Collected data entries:
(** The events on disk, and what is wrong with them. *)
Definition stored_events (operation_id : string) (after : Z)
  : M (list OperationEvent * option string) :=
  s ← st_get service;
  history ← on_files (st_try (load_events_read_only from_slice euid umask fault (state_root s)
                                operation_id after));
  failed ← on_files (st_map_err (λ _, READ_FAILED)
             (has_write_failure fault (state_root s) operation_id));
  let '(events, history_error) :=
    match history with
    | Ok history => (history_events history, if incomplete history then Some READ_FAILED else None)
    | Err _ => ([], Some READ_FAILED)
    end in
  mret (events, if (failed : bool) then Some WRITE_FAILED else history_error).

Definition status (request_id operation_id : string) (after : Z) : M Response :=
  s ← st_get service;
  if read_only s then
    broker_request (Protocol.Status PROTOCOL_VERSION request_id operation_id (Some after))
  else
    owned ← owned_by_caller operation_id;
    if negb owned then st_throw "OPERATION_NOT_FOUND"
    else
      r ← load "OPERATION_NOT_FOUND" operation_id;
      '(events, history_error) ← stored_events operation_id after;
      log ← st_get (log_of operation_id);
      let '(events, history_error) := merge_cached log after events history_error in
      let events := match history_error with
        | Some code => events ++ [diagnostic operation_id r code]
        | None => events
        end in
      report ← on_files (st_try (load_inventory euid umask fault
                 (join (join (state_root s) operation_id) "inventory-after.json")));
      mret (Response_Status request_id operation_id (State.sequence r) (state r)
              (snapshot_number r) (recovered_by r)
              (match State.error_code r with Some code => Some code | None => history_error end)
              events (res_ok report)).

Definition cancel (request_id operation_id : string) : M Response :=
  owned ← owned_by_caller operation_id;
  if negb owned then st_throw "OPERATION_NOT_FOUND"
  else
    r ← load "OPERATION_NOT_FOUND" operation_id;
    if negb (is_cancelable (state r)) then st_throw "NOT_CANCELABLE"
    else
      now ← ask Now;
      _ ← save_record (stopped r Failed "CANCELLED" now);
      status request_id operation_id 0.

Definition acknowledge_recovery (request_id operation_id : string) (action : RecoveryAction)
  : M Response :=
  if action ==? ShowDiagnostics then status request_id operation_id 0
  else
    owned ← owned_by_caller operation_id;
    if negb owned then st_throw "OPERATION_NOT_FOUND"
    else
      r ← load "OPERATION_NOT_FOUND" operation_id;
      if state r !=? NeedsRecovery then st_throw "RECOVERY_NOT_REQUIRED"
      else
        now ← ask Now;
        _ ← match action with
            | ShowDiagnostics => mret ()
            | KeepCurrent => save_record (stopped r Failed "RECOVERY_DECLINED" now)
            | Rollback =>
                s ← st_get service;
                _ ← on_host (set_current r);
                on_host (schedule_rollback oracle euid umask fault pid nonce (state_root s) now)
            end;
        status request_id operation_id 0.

--

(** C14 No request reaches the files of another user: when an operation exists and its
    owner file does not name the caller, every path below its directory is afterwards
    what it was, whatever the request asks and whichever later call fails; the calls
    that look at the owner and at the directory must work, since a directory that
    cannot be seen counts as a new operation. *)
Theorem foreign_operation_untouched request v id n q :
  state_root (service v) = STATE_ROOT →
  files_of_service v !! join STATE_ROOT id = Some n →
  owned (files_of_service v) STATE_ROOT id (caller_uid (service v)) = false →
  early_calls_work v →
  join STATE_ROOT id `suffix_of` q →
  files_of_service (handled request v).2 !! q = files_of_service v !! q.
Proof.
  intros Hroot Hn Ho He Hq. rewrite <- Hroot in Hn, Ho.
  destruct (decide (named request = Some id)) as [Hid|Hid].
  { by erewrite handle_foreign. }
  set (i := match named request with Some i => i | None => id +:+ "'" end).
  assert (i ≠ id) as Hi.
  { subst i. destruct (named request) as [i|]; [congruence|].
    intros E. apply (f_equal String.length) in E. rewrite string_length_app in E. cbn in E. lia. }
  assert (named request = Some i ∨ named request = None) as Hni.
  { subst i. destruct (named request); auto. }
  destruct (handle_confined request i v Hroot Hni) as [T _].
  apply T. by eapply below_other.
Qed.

What you need to do: Within this data, count the lines that include the string "destruct" and write the number with nothing else.

Result of the task: 4